Aim of the exercise
Pull every line holding the word "isspace" from the data below and copy it.

□ □ □ □ □ □ □

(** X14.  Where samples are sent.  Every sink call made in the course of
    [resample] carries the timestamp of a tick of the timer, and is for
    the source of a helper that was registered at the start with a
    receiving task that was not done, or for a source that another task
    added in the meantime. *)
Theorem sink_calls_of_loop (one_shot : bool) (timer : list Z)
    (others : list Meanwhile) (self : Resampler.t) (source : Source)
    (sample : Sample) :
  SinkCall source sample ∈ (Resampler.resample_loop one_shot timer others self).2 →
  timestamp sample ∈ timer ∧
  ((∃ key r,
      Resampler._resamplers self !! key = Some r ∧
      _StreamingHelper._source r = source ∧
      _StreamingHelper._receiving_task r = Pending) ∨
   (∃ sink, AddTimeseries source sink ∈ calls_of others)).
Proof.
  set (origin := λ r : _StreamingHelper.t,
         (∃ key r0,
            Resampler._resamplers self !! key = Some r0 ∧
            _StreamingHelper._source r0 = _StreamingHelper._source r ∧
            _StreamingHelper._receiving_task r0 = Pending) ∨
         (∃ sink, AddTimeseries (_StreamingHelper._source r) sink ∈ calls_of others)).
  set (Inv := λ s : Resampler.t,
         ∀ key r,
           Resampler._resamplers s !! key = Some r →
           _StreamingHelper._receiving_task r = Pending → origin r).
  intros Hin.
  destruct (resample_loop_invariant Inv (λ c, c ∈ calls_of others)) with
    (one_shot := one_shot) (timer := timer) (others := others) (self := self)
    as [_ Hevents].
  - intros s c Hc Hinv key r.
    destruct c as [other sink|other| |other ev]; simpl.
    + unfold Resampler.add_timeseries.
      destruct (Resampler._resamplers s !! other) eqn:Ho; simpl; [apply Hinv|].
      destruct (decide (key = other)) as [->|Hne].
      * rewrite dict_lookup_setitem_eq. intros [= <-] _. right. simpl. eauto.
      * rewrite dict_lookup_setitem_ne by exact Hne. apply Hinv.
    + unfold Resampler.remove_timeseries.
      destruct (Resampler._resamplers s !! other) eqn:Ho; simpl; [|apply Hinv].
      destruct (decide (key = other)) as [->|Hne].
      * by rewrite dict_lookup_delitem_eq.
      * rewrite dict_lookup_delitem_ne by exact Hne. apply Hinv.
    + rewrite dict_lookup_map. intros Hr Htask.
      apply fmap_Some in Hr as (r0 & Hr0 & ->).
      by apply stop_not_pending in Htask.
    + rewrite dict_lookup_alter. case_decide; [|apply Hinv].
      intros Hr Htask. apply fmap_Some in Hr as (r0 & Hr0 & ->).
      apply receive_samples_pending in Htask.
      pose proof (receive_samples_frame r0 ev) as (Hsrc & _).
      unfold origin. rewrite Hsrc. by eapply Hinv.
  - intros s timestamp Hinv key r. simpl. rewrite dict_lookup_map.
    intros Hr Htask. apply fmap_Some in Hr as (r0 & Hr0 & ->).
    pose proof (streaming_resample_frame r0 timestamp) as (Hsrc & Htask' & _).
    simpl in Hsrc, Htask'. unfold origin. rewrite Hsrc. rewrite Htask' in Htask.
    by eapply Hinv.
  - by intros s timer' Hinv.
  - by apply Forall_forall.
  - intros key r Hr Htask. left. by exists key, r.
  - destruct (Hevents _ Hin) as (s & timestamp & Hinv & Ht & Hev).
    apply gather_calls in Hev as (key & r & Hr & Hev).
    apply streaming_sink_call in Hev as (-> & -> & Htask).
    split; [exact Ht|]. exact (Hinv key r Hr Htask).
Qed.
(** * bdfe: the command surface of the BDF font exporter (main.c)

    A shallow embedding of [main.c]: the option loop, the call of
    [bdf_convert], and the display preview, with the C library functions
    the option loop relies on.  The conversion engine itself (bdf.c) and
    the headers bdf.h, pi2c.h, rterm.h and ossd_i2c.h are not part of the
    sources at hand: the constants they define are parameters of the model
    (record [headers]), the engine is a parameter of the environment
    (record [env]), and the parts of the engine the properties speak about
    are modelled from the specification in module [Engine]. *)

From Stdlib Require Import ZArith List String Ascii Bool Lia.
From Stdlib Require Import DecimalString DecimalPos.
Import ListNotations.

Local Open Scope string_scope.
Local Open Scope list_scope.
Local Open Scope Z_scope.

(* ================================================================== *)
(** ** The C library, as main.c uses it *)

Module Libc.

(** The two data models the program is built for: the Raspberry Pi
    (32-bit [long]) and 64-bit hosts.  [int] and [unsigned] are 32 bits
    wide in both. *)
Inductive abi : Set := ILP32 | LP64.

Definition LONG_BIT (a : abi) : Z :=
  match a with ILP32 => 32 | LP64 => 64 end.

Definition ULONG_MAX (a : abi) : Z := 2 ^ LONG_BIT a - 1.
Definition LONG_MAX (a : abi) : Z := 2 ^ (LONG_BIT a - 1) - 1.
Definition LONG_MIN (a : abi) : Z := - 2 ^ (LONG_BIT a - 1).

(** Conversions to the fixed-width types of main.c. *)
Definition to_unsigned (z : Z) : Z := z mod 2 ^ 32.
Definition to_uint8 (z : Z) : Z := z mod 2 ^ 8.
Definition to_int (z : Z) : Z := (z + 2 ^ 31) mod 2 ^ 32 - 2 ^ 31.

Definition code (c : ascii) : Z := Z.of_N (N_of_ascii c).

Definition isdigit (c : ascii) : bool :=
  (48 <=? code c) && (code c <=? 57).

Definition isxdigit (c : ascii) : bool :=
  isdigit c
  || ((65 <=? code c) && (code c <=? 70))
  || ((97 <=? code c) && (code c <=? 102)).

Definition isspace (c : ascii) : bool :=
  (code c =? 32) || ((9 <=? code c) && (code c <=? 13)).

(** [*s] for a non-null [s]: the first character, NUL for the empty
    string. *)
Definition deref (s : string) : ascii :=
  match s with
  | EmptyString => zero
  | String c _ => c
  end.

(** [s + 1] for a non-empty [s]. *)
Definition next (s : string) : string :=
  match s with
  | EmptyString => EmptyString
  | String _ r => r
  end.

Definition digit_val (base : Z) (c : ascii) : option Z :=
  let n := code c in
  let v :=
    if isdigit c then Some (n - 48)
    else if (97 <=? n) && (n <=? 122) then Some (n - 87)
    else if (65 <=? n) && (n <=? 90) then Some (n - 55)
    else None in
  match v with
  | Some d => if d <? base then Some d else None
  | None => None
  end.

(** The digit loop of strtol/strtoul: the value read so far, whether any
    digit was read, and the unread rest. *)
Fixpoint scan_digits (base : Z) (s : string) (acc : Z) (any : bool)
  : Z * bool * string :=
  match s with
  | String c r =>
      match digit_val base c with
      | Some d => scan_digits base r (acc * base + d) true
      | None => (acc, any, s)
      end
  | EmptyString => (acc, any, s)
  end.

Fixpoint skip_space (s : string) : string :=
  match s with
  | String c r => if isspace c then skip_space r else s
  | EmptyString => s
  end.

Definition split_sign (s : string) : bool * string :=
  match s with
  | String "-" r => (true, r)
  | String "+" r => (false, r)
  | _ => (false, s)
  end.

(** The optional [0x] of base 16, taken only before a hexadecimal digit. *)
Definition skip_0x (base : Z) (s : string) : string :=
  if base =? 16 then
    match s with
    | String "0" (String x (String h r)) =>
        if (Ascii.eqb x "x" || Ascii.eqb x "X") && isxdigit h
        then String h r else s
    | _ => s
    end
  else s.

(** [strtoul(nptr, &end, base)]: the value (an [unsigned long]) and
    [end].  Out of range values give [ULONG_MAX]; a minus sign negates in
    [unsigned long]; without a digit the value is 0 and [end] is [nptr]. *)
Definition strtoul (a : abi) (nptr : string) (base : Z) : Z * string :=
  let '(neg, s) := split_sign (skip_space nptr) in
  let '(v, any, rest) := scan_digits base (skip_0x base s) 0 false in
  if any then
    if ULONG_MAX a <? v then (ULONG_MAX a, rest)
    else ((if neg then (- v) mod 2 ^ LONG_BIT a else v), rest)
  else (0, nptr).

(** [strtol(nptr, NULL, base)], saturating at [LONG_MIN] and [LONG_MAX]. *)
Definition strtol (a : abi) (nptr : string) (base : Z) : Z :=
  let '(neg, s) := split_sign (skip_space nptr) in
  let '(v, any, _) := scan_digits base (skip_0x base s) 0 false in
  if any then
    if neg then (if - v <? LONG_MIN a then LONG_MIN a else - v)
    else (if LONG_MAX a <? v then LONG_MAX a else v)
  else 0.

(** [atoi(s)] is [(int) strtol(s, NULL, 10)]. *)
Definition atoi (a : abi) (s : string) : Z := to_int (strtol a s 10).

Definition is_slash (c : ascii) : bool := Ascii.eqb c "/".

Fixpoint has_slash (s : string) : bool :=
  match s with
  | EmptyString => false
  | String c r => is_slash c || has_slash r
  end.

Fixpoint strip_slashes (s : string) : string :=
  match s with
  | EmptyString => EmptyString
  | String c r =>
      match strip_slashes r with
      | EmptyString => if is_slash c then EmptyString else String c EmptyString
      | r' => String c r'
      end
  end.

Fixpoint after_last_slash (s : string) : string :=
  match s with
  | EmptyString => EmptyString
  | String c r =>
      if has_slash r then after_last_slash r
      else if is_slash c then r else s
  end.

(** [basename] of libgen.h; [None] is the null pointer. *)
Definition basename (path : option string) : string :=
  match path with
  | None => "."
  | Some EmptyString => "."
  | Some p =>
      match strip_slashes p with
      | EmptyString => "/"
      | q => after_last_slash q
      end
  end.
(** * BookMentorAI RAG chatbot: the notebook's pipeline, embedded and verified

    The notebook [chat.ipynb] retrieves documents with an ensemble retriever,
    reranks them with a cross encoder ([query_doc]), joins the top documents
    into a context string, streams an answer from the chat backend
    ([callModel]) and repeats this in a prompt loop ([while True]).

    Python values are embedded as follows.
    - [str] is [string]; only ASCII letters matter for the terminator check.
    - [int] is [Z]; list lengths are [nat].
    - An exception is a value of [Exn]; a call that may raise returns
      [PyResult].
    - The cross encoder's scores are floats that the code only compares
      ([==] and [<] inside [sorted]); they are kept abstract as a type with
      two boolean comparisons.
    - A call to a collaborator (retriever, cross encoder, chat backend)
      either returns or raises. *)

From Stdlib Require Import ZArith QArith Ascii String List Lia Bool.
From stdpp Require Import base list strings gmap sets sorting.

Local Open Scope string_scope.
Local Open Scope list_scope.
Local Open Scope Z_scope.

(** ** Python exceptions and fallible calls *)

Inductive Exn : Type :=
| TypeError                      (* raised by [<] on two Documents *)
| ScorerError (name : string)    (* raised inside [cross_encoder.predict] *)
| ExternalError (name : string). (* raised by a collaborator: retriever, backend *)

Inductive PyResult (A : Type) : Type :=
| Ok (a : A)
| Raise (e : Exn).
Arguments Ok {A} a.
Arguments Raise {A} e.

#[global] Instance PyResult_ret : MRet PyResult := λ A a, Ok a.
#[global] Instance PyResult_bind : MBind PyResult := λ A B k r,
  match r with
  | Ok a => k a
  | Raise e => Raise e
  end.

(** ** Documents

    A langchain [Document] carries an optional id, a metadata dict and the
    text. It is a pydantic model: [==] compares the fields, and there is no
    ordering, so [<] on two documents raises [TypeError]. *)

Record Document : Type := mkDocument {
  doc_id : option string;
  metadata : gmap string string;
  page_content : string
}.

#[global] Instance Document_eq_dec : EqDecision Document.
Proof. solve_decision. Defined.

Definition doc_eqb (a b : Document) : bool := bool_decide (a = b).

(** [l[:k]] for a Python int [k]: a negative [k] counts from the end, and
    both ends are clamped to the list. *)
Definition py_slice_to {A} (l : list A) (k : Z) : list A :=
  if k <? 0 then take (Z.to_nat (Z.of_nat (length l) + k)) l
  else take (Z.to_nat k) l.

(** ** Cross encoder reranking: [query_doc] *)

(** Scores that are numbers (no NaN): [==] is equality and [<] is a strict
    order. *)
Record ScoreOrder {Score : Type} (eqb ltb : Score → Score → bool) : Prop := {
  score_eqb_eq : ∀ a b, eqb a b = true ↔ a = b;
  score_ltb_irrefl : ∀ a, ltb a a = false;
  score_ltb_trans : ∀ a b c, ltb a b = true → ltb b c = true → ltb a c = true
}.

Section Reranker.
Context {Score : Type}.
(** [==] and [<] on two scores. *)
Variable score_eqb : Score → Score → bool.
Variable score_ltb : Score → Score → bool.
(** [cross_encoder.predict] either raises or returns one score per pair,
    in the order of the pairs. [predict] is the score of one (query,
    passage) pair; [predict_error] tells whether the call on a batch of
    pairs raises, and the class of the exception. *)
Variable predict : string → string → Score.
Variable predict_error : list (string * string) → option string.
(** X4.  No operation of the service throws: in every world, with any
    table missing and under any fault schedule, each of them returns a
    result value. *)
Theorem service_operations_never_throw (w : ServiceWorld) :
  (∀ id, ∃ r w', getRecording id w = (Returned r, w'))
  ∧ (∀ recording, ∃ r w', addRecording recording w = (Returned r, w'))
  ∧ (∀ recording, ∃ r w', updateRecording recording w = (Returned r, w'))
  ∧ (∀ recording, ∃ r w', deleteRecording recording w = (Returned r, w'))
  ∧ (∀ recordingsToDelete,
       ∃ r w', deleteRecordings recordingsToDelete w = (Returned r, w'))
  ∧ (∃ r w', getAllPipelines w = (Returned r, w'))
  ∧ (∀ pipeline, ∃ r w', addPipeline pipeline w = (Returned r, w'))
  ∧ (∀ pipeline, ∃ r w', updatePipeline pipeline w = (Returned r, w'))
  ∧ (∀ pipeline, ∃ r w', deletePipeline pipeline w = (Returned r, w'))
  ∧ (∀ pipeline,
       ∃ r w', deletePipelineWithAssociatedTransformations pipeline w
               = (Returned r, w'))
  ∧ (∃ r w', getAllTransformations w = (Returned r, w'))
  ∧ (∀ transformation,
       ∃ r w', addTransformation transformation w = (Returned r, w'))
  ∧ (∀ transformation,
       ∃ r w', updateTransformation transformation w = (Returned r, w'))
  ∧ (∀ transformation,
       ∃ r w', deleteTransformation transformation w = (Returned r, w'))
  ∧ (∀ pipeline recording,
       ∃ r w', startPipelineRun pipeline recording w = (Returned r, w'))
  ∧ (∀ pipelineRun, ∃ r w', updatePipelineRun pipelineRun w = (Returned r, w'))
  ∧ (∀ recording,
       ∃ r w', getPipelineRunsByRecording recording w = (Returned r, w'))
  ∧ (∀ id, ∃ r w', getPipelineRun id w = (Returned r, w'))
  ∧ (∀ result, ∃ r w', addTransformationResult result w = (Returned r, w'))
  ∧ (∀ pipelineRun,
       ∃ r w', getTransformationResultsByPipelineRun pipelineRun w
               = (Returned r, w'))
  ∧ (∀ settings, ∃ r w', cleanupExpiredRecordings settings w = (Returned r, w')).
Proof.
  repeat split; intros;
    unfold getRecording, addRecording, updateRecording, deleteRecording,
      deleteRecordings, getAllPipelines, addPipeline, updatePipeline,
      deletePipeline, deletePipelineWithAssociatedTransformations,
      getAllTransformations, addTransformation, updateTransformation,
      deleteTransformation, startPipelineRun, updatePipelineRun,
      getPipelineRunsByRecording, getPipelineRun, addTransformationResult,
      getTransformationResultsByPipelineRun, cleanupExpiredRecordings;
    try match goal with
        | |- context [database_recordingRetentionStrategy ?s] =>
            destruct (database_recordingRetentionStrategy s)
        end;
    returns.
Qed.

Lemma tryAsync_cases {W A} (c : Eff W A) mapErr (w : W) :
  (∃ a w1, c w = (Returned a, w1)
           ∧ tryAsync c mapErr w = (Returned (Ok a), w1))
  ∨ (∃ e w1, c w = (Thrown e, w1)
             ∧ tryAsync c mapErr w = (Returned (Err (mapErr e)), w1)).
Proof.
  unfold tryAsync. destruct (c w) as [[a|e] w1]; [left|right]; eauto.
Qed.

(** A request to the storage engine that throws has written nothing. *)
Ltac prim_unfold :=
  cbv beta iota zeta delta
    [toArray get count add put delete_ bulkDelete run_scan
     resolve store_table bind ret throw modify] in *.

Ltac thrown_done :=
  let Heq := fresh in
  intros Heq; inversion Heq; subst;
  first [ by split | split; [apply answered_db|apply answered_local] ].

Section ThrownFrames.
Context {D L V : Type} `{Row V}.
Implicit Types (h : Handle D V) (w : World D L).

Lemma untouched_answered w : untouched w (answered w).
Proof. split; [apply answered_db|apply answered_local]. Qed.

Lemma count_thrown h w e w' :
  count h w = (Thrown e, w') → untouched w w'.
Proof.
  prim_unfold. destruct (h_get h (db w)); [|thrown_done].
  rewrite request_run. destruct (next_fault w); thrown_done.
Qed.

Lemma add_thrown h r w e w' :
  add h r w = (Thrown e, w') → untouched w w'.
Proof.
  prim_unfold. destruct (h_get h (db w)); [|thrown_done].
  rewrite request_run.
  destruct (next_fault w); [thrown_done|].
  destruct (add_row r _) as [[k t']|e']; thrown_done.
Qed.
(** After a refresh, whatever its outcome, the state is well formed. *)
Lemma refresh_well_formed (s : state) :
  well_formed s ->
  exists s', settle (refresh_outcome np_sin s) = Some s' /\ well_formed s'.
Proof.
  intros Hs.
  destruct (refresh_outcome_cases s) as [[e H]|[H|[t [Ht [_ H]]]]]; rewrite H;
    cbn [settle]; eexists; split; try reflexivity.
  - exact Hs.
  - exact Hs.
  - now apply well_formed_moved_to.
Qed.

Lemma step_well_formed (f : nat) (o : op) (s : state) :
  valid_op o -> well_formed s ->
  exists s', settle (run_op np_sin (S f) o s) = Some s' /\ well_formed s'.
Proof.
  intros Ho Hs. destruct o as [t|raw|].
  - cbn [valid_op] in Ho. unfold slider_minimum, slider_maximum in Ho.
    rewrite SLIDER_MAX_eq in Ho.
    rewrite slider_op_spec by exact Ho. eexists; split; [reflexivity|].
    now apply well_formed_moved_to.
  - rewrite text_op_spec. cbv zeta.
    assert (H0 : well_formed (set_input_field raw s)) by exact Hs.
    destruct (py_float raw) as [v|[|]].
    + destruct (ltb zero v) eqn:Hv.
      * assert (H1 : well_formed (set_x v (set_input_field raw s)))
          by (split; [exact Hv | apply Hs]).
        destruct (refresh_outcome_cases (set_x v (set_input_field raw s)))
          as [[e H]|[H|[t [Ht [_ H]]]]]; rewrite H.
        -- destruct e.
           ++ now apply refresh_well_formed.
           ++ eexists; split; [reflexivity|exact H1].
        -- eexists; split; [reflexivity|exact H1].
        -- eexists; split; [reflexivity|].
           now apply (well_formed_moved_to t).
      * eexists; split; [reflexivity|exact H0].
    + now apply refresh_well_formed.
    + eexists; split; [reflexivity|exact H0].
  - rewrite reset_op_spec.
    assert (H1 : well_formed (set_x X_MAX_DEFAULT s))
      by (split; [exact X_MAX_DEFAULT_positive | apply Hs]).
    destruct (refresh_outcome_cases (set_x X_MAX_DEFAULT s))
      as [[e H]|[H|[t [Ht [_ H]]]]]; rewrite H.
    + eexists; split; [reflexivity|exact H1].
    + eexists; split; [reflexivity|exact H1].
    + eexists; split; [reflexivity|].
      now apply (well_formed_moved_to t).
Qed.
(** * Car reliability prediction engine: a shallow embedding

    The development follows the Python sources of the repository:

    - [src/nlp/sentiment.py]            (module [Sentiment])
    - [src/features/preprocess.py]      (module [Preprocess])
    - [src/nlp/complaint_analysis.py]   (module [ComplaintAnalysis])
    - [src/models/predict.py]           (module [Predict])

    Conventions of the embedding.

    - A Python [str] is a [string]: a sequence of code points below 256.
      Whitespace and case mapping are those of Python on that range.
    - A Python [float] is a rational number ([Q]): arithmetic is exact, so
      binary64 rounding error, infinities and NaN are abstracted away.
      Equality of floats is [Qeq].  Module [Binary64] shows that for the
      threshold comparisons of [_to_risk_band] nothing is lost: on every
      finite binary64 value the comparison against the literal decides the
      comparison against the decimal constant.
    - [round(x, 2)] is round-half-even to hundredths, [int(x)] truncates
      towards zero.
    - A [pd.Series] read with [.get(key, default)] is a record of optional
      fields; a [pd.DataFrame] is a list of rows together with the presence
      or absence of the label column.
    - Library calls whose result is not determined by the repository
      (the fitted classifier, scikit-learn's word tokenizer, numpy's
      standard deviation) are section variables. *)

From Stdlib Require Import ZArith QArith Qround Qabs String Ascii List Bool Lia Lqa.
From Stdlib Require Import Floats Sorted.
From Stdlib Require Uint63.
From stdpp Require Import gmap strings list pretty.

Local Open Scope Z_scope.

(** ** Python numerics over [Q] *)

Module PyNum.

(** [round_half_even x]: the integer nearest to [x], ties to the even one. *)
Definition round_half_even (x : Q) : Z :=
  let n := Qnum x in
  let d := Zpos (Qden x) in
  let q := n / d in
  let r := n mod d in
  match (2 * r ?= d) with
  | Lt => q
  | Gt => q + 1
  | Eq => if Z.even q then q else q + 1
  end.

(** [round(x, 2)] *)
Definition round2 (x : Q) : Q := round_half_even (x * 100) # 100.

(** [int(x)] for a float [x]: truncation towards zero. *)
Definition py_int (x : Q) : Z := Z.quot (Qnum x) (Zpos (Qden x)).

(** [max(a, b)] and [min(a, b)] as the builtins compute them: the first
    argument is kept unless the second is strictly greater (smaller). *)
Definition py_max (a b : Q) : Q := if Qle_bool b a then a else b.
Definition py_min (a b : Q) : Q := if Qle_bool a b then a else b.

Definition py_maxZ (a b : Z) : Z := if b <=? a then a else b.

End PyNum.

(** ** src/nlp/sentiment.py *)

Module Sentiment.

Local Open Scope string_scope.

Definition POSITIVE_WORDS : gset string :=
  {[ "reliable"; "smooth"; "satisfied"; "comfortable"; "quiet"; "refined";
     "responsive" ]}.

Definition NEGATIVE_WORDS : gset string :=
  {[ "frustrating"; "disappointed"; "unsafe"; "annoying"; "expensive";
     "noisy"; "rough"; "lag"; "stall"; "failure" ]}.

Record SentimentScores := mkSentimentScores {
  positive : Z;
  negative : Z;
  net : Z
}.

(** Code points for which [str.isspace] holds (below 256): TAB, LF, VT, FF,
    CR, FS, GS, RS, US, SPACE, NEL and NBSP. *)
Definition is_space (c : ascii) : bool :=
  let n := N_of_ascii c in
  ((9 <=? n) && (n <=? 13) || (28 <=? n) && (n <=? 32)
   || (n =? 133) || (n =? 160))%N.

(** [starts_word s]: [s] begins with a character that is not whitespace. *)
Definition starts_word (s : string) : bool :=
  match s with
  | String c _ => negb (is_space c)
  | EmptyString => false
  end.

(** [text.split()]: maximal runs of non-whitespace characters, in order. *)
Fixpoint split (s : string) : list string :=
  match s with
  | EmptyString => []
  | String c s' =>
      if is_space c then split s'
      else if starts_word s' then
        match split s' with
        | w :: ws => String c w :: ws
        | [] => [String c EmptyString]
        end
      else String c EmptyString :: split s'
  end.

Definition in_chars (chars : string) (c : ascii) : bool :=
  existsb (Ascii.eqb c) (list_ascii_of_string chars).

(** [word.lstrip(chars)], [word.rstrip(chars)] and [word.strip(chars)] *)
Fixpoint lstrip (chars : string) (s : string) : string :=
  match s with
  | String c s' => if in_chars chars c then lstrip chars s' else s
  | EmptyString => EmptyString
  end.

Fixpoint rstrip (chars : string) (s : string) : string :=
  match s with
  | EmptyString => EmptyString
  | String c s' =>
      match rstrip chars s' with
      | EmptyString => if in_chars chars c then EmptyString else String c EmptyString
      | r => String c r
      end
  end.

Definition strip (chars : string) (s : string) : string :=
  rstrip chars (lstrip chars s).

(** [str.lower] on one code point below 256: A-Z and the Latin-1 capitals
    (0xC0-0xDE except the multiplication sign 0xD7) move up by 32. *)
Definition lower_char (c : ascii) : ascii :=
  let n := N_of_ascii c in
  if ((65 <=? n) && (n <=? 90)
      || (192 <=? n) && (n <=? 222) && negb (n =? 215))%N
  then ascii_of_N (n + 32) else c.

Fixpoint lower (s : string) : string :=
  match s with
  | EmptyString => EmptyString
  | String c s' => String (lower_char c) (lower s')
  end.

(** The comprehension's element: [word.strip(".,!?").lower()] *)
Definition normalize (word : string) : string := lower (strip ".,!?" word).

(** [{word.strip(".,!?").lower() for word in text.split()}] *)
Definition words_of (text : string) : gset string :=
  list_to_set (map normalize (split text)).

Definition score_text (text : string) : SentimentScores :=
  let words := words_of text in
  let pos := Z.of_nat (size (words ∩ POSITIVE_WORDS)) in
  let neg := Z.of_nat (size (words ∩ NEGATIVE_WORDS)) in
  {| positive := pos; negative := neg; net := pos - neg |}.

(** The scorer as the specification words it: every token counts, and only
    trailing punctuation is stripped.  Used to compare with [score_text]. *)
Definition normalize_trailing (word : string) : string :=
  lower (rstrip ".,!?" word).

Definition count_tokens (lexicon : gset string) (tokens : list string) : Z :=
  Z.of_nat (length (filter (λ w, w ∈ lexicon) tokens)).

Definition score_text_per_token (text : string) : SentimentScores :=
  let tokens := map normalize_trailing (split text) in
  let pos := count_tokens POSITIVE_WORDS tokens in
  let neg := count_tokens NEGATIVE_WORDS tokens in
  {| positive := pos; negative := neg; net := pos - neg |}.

□ □ □ □ □ □ □

Task response
Definition isspace (c : ascii) : bool :=
  | String c r => if isspace c then skip_space r else s
(** Code points for which [str.isspace] holds (below 256): TAB, LF, VT, FF,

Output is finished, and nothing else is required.